After Trump lost to Biden in November’s election, Powell continued to print money at an alarming pace, maintaining a near zero-interest-rate policy and massive asset purchases despite the post-COVID recovery. 

Now Powell has suddenly started to show some spine, and with good reason: Prices on ­everything from food to housing are spiking with no end in sight. There’s so much money sloshing around that average people are trading fake cryptocurrencies and chasing money-losing meme stocks. 

These types of asset bubbles never end well. (Think the 2008 financial crisis, or the Nasdaq crash before that.) Even worse, inflation is a pernicious tax on working people, which history shows is the fastest way to sow societal unrest. 

Sen. Elizabeth Warren (D-MA) greets Federal Reserve Chairman Jerome Powell during a Senate Banking, Housing and Urban Affairs Committee hearing
Sen. Elizabeth Warren greets Federal Reserve Chairman Jerome Powell during a Senate Banking, Housing and Urban Affairs Committee hearing, September 28, 2021.
Kevin Dietsch/Pool via REUTERS/File Photo

That’s where the taper comes in. When the Fed buys bonds, as it’s been doing since the pandemic hit, it’s juicing the economy for growth; rates fall and banks awash in cash lend to businesses. 

When the Fed sells bonds, it wants to achieve the opposite: slowing the economy to quell inflation as interest rates rise. 

Through the policy of tapering, Powell is looking to slow all this just a bit by ratcheting back the trillions of dollars in bond purchases the Fed has been making since the pandemic began. If ­Powell doesn’t blink, the Fed will go from buying at least $120 billion a month in bonds to buying zero in the next year. 

But Powell’s plans to protect the middle class are running into the Democratic Party’s plans to remake the economy through massive social spending. Warren, Bernie Sanders, AOC and the lefties who have been setting Biden’s economic agenda know the $5 trillion in spending they’re demanding isn’t “paid for” unless the Fed helps foot the bill. 

Rep. Maxine Waters, D-Calif., fist bumps Federal Reserve Chairman Jerome Powell after a House Financial Services Committee hearing Thursday, Sept. 30, 2021
Rep. Maxine Waters, D-Calif., fist bumps Federal Reserve Chairman Jerome Powell after a House Financial Services Committee hearing, Thursday, Sept. 30, 2021.
Sarah Silbiger/Pool via AP

Of course, there are those on Wall Street who say Biden won’t risk the possible market tumult that could accompany replacing Powell.

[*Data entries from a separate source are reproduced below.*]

(** * build.py of ungoogled-chromium-building-scripts

  The script is a sequence of calls into the operating system, into
  [subprocess] and into helpers of the [config] module.  It is embedded
  as an interaction tree without loops ([prog]): a node is a call the
  script makes, its children are indexed by the answer.  A [World]
  answers every call from the calls made so far; running a program
  against a world gives the chronological trace of calls with their
  answers and the result, a value or the uncaught exception.

  What can end the script early is what build.py itself checks or
  raises: the exit status of a child started through [check_call] or
  [check_output], its own [raise] statements, a missing [PATH] in the
  environment, and an exception out of [git_maybe_checkout], whose body
  is in the [config] module; and two failures of the calls themselves:
  [open] of a file to read that is not there, and [input] at the end of
  the input.  The other calls into [os], [shutil], files and helpers
  answer with a value, and a child is always started: an [OSError] out
  of them is outside the model, so the statements below are about the
  calls that were answered, and none says which errors cannot occur.
  The constants of the [config] module and its parser of flag lines are
  parameters of the script.

  Text is [string]; a character stands for a code point below 256. *)

From Stdlib Require Import String Ascii List ZArith Bool Lia DecimalString.
Import ListNotations.

Local Open Scope string_scope.
Local Open Scope list_scope.

Set Implicit Arguments.

(** ** Python text operations used by the script *)

Module Text.

(** [s.startswith(p)] *)
Definition startswith (p s : string) : bool := String.prefix p s.

(** [s.endswith("/")] *)
Fixpoint ends_with_sep (s : string) : bool :=
  match s with
  | EmptyString => false
  | String c EmptyString => Ascii.eqb c "/"
  | String _ rest => ends_with_sep rest
  end.

(** One round of the loop of [posixpath.join]. *)
Definition join2 (path b : string) : string :=
  if startswith "/" b then b
  else if (String.eqb path EmptyString || ends_with_sep path)%bool then path ++ b
  else path ++ "/" ++ b.

(** [os.path.join(a, *p)] *)
Definition os_path_join (a : string) (p : list string) : string :=
  fold_left join2 p a.

(** [sep.join(parts)] *)
Definition join (sep : string) (parts : list string) : string :=
  String.concat sep parts.

(** [str.isspace] on one code point below 256. *)
Definition isspace (c : ascii) : bool :=
  let n := nat_of_ascii c in
  ((9 <=? n) && (n <=? 13) || (28 <=? n) && (n <=? 32)
   || (n =? 133) || (n =? 160))%nat%bool.

Fixpoint lstrip (s : string) : string :=
  match s with
  | EmptyString => EmptyString
  | String c rest => if isspace c then lstrip rest else s
  end.
Definition step_effect (step : JsValue) (m m' : Machine) (r : Result unit)
  : Prop :=
  untouched m m'
  \/ (has_action "extractCode" step = true /\
      iterationCount (vars m') = iterationCount (vars m) /\
      wrote extracted_name m m' r)
  \/ (has_action "refineCode" step = true /\
      iterationCount (vars m') = S (iterationCount (vars m)) /\
      wrote (refined_name (S (iterationCount (vars m)))) m m' r).

(** [name] is the file of one of the iterations 1 .. [count]. *)
Definition iteration_name (count : nat) (name : string) : Prop :=
  exists k, (1 <= k <= count)%nat /\ name = refined_name k.

Definition artifact_name (count : nat) (name : string) : Prop :=
  name = extracted_name \/ iteration_name count name.

(** Every file written so far is the extraction file or the file of an
    iteration counted so far. *)
Definition artifacts_within (m : Machine) : Prop :=
  (forall name, name ∈ written (trace m) ->
                artifact_name (iterationCount (vars m)) name) /\
  (forall name, is_Some (files m !! name) ->
                artifact_name (iterationCount (vars m)) name).

(** The machine when the loop is entered: the variables have their
    initial values and no file has been written. *)
Definition at_loop_start (m : Machine) : Prop :=
  vars m = initial_vars /\ written (trace m) = [] /\ files m = ∅.

(** The [refineCode] step [step], met in [m], goes through and yields
    [refined]: there is code to refine, the details carry a refinement that
    is truthy and converts to a string, the provider answers [refined], and
    the file is written. *)
Definition refine_succeeds (env : Env) (m : Machine) (step : JsValue)
    (refined : string) : Prop :=
  let refinement := prop (details_of step) "refinement" in
  let tr := trace m ++ [log_refining refinement;
                        ChatCreate (refine_request (currentUIcode (vars m))
                                      refinement)] in
  has_action "refineCode" step = true /\
  currentUIcode (vars m) <> "" /\
  truthy refinement = true /\
  printable refinement = true /\
  (exists response, chat_response env tr = Ok response /\
                    message_text response = Ok refined) /\
  settles env (tr ++ [WriteFile (refined_name (S (iterationCount (vars m))))
                        refined]) = None.

(** The machine a successful refinement leaves. *)
Definition refined_machine (m : Machine) (step : JsValue) (refined : string)
  : Machine :=
  let refinement := prop (details_of step) "refinement" in
  let count := S (iterationCount (vars m)) in
  record (log_refined count)
    (store (refined_name count) refined
       (record (WriteFile (refined_name count) refined)
          (with_vars {| currentUIcode := refined; iterationCount := count |}
             (record (ChatCreate (refine_request (currentUIcode (vars m))
                                    refinement))
                (record (log_refining refinement) m))))).

(** *** The statements that the code does not bear out, as they are worded *)

(** C1 as worded: well-formed steps, an extraction before every refinement
    and a browser that never fails give a run that returns, with as many
    iterations as [refineCode] steps. *)
Definition counts_every_refine (env : Env) (steps : list JsValue) : Prop :=
  Forall (fun step => well_formed step = true) steps ->
  extract_precedes_refine false steps = true ->
  browser_never_fails env ->
  snd (run_steps steps env boot) = Ok tt /\
  iterationCount (vars (fst (run_steps steps env boot))) = count_refine steps.

(** C5 as worded: after an [extractCode] step, a [refineCode] step with
    refinement [R] sends the provider the request for the extracted code
    and [R]. *)
Definition provider_always_called (env : Env) (m : Machine)
    (extract refine : JsValue) : Prop :=
  has_action "extractCode" extract = true ->
  has_action "refineCode" refine = true ->
  forall m1, exec_step extract env m = (m1, Ok tt) ->
  In (ChatCreate (refine_request (currentUIcode (vars m1))
                    (prop (details_of refine) "refinement")))
     (trace (fst (exec_step refine env m1))).

(** C6 as worded: when the provider's reply has no content string, a
    [refineCode] step changes neither variable and returns. *)
Definition format_error_is_noop (env : Env) (m : Machine) (step : JsValue)
  : Prop :=
  has_action "refineCode" step = true ->
  (forall tr, exists response,
      chat_response env tr = Ok response /\ reply_content response = None) ->
  vars (fst (exec_step step env m)) = vars m /\
  snd (exec_step step env m) = Ok tt.

(** C7 as worded, for the extraction file: at the end of the run it holds
    the code of the first extraction. *)
Definition keeps_first_extraction (env : Env) (steps : list JsValue) : Prop :=
  forall pre step post m1,
    steps = pre ++ step :: post ->
    no_extract pre ->
    has_action "extractCode" step = true ->
    run_steps (pre ++ [step]) env boot = (m1, Ok tt) ->
    files (fst (run_steps steps env boot)) !! extracted_name
      = Some (currentUIcode (vars m1)).

(** C8 as worded: with collaborators that never fail, a [wait] step whose
    details are not read as a number raises nothing, leaves the variables
    alone and returns. *)
Definition wait_degrades_silently (env : Env) (m : Machine) (step : JsValue)
  : Prop :=
  has_action "wait" step = true ->
  (forall tr, settles env tr = None) ->
  match parseInt (details_of step) with
  | Some (Num _) | Some (Rounded _) => True
  | Some NaN | None =>
      snd (exec_step step env m) = Ok tt /\
      vars (fst (exec_step step env m)) = vars m
  end.

(** C9 as worded: status 0 when the run completes, another status when it
    fails. *)
Definition exit_status_reports_failure (argv2 : option string) (env : Env)
  : Prop :=
  (snd (runBrowserAgent (userCommand argv2) env boot) = Ok tt ->
   run_exit_status argv2 env = 0) /\
  (forall e, snd (runBrowserAgent (userCommand argv2) env boot) = Threw e ->
             run_exit_status argv2 env <> 0).

End Spec.

(* ===================================================================== *)
(** ** Scenarios: concrete collaborators and step lists *)
(* ===================================================================== *)

Module Scenarios.
Import Agent Spec.

Definition refine_with (instruction : string) : JsValue :=
  mk_step "refineCode" (JObj [("refinement", JStr instruction)]).

(** No numeral beyond the safe integers occurs in the scenarios, so their
    platform is never asked for the text of a rounded number. *)
Definition no_rounding : Z -> string := fun _ => "Infinity".

(** The JSON text of a value built from strings without escapes, numbers,
    arrays and objects. *)
Fixpoint stringify (v : JsValue) : string :=
  match v with
  | JUndefined | JNull => "null"
  | JBool true => "true"
  | JBool false => "false"
  | JNum rendering => rendering
  | JStr s => quoted s
  | JArr items =>
      "[" +:+ (fix join (l : list JsValue) : string :=
                 match l with
                 | [] => ""
                 | [x] => stringify x
                 | x :: rest => stringify x +:+ "," +:+ join rest
                 end) items +:+ "]"
  | JObj props =>
      "{" +:+ (fix join (l : list (string * JsValue)) : string :=
                 match l with
                 | [] => ""
                 | [(k, x)] => quoted k +:+ ":" +:+ stringify x
                 | (k, x) :: rest =>
                     quoted k +:+ ":" +:+ stringify x +:+ "," +:+ join rest
                 end) props +:+ "}"
  end.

Investors could lose confidence in the US financial system and might sell US stocks, bonds and just about everything else. 

Maybe the Dems’ spending plans get killed by the two Dem holdouts, Sens. Joe Manchin and Kyrsten Sinema, and Powell can have his taper. 

There are others — and their numbers are growing — that believe Manchin and Sinema will largely cave to the demands of their party. Biden, in between licks of those ice cream cones, will be bullied by the lefties into replacing or at least defenestrating Powell. Ta-ta to the taper.